Although it was more than a decade ago (the last century, in fact), I remember it like it was yesterday. It was my first month as chief resident at Johns Hopkins Bayview Medical Center in Baltimore, our 335-bed hospital, with the ED chair and my chair of medicine in a heated argument. Very heated. There was no yelling; it was the kind of discussion where, even as a kid, you knew the severely stern voices meant that this was beyond the yelling stage.

“Medicine patients clog up my ED. Your docs take hours to arrive and then hours more on the workup,” the ED chair said. “They block and delay. Patients are suffering.”

“If your ED knew who to admit to which service, we wouldn’t have to spend hours figuring out where to admit them. We have a lot of work upstairs; we’re not sitting around waiting for the ED to call,” my chair replied.

IOM reports that 91% of EDs are crowded routinely, an issue unlikely to go away on its own. I believe that hospitalists hold the key to unlocking the “admission door.” Hospitalists are critical partners in quality improvement, including ED flow, and can positively impact our patients, our institutions, and our specialty.

Quick Tips for Hospitalists

  1. Take an ED leader to lunch and brainstorm.
  2. Invite an ED member to a hospitalist staff meeting to discuss ED flow.
  3. Develop a team of passionate hospitalists to work on ED admission flow.
  4. Develop a “SMART” (specific, measurable, attainable, relevant, time-bound) goal around ED admissions.
  5. Track ED length of stay for your group’s admitted patients (via dashboard).
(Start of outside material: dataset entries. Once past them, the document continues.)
(* ===== verification/Errors.v ===== *)
(** * Error domains, exit codes and startup action ([errors.rs], [startup.rs])

    The agent's error enums with the exit code and the stderr line of each,
    the conversion of a failed ETW start, and the startup action it selects. *)

From S2P Require Import Prelude IpAddr Types.
Open Scope Z_scope.

Inductive ConfigError :=
| ConfigNotFound (path : string)
| ConfigIo (message : string)
| ConfigParse (message : string) (position : option (nat * nat))
| MissingKey (key : string)
| Invalid (message : string).

#[export] Instance ConfigError_eq_dec : EqDecision ConfigError.
Proof. solve_decision. Defined.

(** [Display for ConfigError]. *)
Definition config_error_text (e : ConfigError) : string :=
  match e with
  | ConfigNotFound p => "config file not found: " +:+ p
  | ConfigIo m => "failed to read config file: " +:+ m
  | ConfigParse m _ => "failed to parse config TOML: " +:+ m
  | MissingKey k => "invalid config: missing key '" +:+ k +:+ "'"
  | Invalid m => "invalid config: " +:+ m
  end.

Inductive TransportError :=
| TransportNetwork (message : string)
| BadStatus (status : Z)
| RetryExhausted (attempts : Z) (last_error : string)
| TransportTimeout (timeout_ms : Z).

Definition transport_error_text (e : TransportError) : string :=
  match e with
  | TransportNetwork m => "transport error: " +:+ m
  | BadStatus s => "server returned non-2xx: " +:+ dec s
  | RetryExhausted a l =>
      "retry budget exhausted after " +:+ dec a +:+ " attempts: " +:+ l
  | TransportTimeout t => "request timed out after " +:+ dec t +:+ " ms"
  end.

Inductive SecureStoreError := SealError (m : string) | UnsealError (m : string).

Definition secure_store_error_text (e : SecureStoreError) : string :=
  match e with
  | SealError m => "seal failed: " +:+ m
  | UnsealError m => "unseal failed (wrong machine, or corrupted blob): " +:+ m
  end.

Inductive TlsError :=
| ServerCertUntrusted (m : string)
| ClientCertRejected (m : string)
| ClientConfig (m : string).

#[export] Instance TlsError_eq_dec : EqDecision TlsError.
Proof. solve_decision. Defined.

Definition tls_exit_code (e : TlsError) : Z :=
  match e with
  | ServerCertUntrusted _ | ClientConfig _ => 6
  | ClientCertRejected _ => 7
  end.

Definition tls_stderr_line (e : TlsError) : string :=
  match e with
  | ServerCertUntrusted m =>
      "cg-agent: tls: server certificate verification failed: " +:+ m
  | ClientConfig m => "cg-agent: tls: client configuration failed: " +:+ m
  | ClientCertRejected _ => "cg-agent: tls: server rejected client certificate"
  end.

Inductive EnrollmentError :=
| MissingToken
| Refused (m : string)
| Unreachable (attempts : Z) (last_error : string)
| Persistence (m : string)
| EnrollmentTls (e : TlsError).

#[export] Instance EnrollmentError_eq_dec : EqDecision EnrollmentError.
Proof. solve_decision. Defined.

Definition enrollment_exit_code (e : EnrollmentError) : Z :=
  match e with
  | MissingToken => 2
  | Refused _ => 3
  | Unreachable _ _ => 4
  | Persistence _ => 5
  | EnrollmentTls tls => tls_exit_code tls
  end.

Definition enrollment_stderr_line (e : EnrollmentError) : string :=
  match e with
  | MissingToken => "cg-agent: invalid config: missing key 'enrollment.token'"
  | Refused m => "cg-agent: enrollment failed: " +:+ m
  | Unreachable a _ =>
      "cg-agent: enrollment failed: server unreachable after " +:+ dec a +:+ " attempts"
  | Persistence m => "cg-agent: identity error: " +:+ m
  | EnrollmentTls tls => tls_stderr_line tls
  end.

Inductive SigningError := Canonical (m : string) | Sign (m : string).

#[export] Instance SigningError_eq_dec : EqDecision SigningError.
Proof. solve_decision. Defined.

Definition signing_exit_code (_ : SigningError) : Z := 8.

Definition signing_error_text (e : SigningError) : string :=
  match e with
  | Canonical m => "canonicalization failed: " +:+ m
  | Sign m => "signature operation failed: " +:+ m
  end.

Definition STDERR_INSUFFICIENT_PRIVILEGE : string :=
  "cg-agent: insufficient privilege to open Microsoft-Windows-Kernel-Process ETW session; run as elevated user or LocalSystem".

Inductive EtwError :=
| EtwPrivilegeNotHeld
| EtwAccessDenied
| EtwFailed (code : Z) (message : string)
| EtwUnsupported.

#[export] Instance EtwError_eq_dec : EqDecision EtwError.
Proof. solve_decision. Defined.

Definition etw_error_text (e : EtwError) : string :=
  match e with
  | EtwPrivilegeNotHeld => "ETW open refused: insufficient privilege"
  | EtwAccessDenied => "ETW open refused: access denied"
  | EtwFailed c m => "ETW session open failed: " +:+ dec c +:+ " " +:+ m
  | EtwUnsupported => "ETW capture is not available on this platform"
  end.

Definition etw_exit_code (e : EtwError) : Z :=
  match e with
  | EtwPrivilegeNotHeld | EtwAccessDenied => 9
  | EtwFailed _ _ | EtwUnsupported => 1
  end.

Definition etw_stderr_line (e : EtwError) : string :=
  match e with
  | EtwPrivilegeNotHeld | EtwAccessDenied => STDERR_INSUFFICIENT_PRIVILEGE
  | other => "cg-agent: " +:+ etw_error_text other
  end.

(** [From<OpenError> for EtwError]. *)
Definition etw_from_open (e : OpenError) : EtwError :=
  match e with
  | PrivilegeNotHeld => EtwPrivilegeNotHeld
  | AccessDenied => EtwAccessDenied
  | OpenFailed code message => EtwFailed code message
  | Unsupported => EtwUnsupported
  end.

Inductive LogonError :=
| LogonAccessDenied
| LogonFailed (code : Z) (message : string).

#[export] Instance LogonError_eq_dec : EqDecision LogonError.
Proof. solve_decision. Defined.

Definition logon_from_win32 (system_message : Z → string) (code : Z) : LogonError :=
  if (code =? 5) || (code =? 1314) then LogonAccessDenied
  else LogonFailed code (win32_message system_message code).

Definition logon_exit_code (e : LogonError) : Z :=
  match e with LogonAccessDenied => 9 | LogonFailed _ _ => 1 end.

Definition STDERR_LOGON_PRIVILEGE : string :=
  "cg-agent: insufficient privilege to read the Security log; run as elevated user".

Definition logon_error_text (e : LogonError) : string :=
  match e with
  | LogonAccessDenied => "Security log subscription refused: insufficient privilege"
  | LogonFailed c m => "Security log subscription failed: " +:+ dec c +:+ " " +:+ m
  end.

Definition logon_stderr_line (e : LogonError) : string :=
  match e with
  | LogonAccessDenied => STDERR_LOGON_PRIVILEGE
  | other => "cg-agent: " +:+ logon_error_text other
  end.

Inductive AgentError :=
| AgentConfigError (e : ConfigError)
| AgentTransport (e : TransportError)
| AgentEnrollment (e : EnrollmentError)
| AgentSecureStore (e : SecureStoreError)
| AgentTls (e : TlsError)
| AgentSigning (e : SigningError)
| AgentEtw (e : EtwError)
| AgentLogon (e : LogonError).

Definition agent_exit_code (e : AgentError) : Z :=
  match e with
  | AgentTls t => tls_exit_code t
  | AgentSigning s => signing_exit_code s
  | AgentEnrollment en => enrollment_exit_code en
  | AgentConfigError _ => 2
  | AgentEtw e => etw_exit_code e
  | AgentLogon e => logon_exit_code e
  | _ => 1
  end.

(** [Display for EnrollmentError]. *)
Definition enrollment_error_text (e : EnrollmentError) : string :=
  match e with
  | MissingToken => "invalid config: missing key 'enrollment.token'"
  | Refused m => "enrollment refused: " +:+ m
  | Unreachable a l => "server unreachable after " +:+ dec a +:+ " attempts: " +:+ l
  | Persistence m => "identity persistence/load failed: " +:+ m
  | EnrollmentTls (ServerCertUntrusted m) =>
      "server certificate verification failed: " +:+ m
  | EnrollmentTls (ClientCertRejected m) => "server rejected client certificate: " +:+ m
  | EnrollmentTls (ClientConfig m) => "tls client configuration failed: " +:+ m
  end.

Definition agent_stderr_line (e : AgentError) : string :=
  match e with
  | AgentTls tls => tls_stderr_line tls
  | AgentSigning s => "cg-agent: signing failed: " +:+ signing_error_text s
  | AgentEtw etw => etw_stderr_line etw
  | AgentLogon logon => logon_stderr_line logon
  | AgentConfigError c => "cg-agent: " +:+ config_error_text c
  | AgentTransport t => "cg-agent: " +:+ transport_error_text t
  | AgentEnrollment en => "cg-agent: " +:+ enrollment_error_text en
  | AgentSecureStore s => "cg-agent: " +:+ secure_store_error_text s
  end.

(** ** Startup *)

Record StartupAbort := { exit_code : Z; stderr_message : string }.

Definition handle_etw_open_result (r : Result unit OpenError) : Result unit StartupAbort :=
  match r with
  | Ok _ | Err Unsupported => Ok tt
  | Err e =>
      let err := etw_from_open e in
      Err {| exit_code := etw_exit_code err; stderr_message := etw_stderr_line err |}
  end.

(** ** Properties *)

(** A failed ETW start selects the startup action by its Win32 code and the lock
    mode alone: access denied, a missing privilege, and a session name that is taken
    when the start does not hold the instance lock end the agent
    with code 9 and the privilege line; every other code ends it with code 1 and a
    line with that code and its message. *)
Theorem etw_start_failure_action (system_message : Z → string) (code : Z) (mode : StartMode) :
  let e := with_lock_mode (from_win32 system_message code) mode in
  handle_etw_open_result (Err e) =
    if decide (code = 5 ∨ code = 1314 ∨ (code = 183 ∧ mode = Unlocked))
    then Err {| exit_code := 9; stderr_message := STDERR_INSUFFICIENT_PRIVILEGE |}
    else Err {| exit_code := 1;
                stderr_message := "cg-agent: ETW session open failed: " +:+ dec code +:+ " "
                                    +:+ win32_message system_message code |}.
Proof.
  unfold from_win32. destruct (Z.eqb_spec code 5) as [->|H5].
  { rewrite decide_True by auto. by destruct mode. }
  destruct (Z.eqb_spec code 1314) as [->|H1314].
  { rewrite decide_True by auto. by destruct mode. }
  destruct (Z.eq_dec code 183) as [->|H183].
  { destruct mode; [rewrite decide_False by naive_solver|rewrite decide_True by auto]; done. }
  rewrite decide_False by naive_solver.
  assert (with_lock_mode (OpenFailed code (win32_message system_message code)) mode
          = OpenFailed code (win32_message system_message code)) as ->; [|done].
  destruct mode; [done|]. unfold with_lock_mode. by repeat (case_match; try congruence).
Qed.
They both were right, of course.

The ED chair had internal data that showed medicine did, in fact, cause delays, hours and hours of delays, every day. The department of medicine had concrete examples of less-than-ideal disposition decisions that, in hindsight, could have been done better (and sometimes a lot better).

This was the late 1990s, and all of us were just beginning to understand the adverse impact that ED boarding (admissions stuck in the ED) has on patients and our institution. Over the last decade, a number of studies have proved the fears we had in the 1990s right: From increased pain to higher mortality, admitted patients suffer when they need to be “upstairs” but are stuck in the ED.1-4

Prior to this meeting of chairmen, we tried multiple “ED fixes” over the years. Like so many other institutions, we mandated medicine physician response times to the ED, drew policies, sent memos, and even gave the ED admitting privileges to medicine. None of them worked. Culture and cultural divide trumped policy every time, and the more than 100 house staff and attendings, both in the ED and in medicine, never made a change that positively impacted ED boarding during my entire three-year residency.

In hindsight, that’s not surprising. There has been a lot of study on ED flow and quality improvement (QI) more broadly.5-8 To expect individuals to “do better” in a broken system is asking for failure. Asking hundreds of physicians to change behavior is an exercise in futility, especially when resources are limited and systems force “silo” behavior. Even drastic measures, such as expanding total ED capacity, don’t impact ED flow favorably. Institutions must find ways to open the “admission door.”

To the Rescue

Mirroring the rest of the country, in the late 1990s, a new group of doctors were being hired at my hospital. Ex-chief residents were staying on a year or two to run a new inpatient service. Although hospitalists were still new at the time, the idea to give them the “admission problem” took about a nanosecond.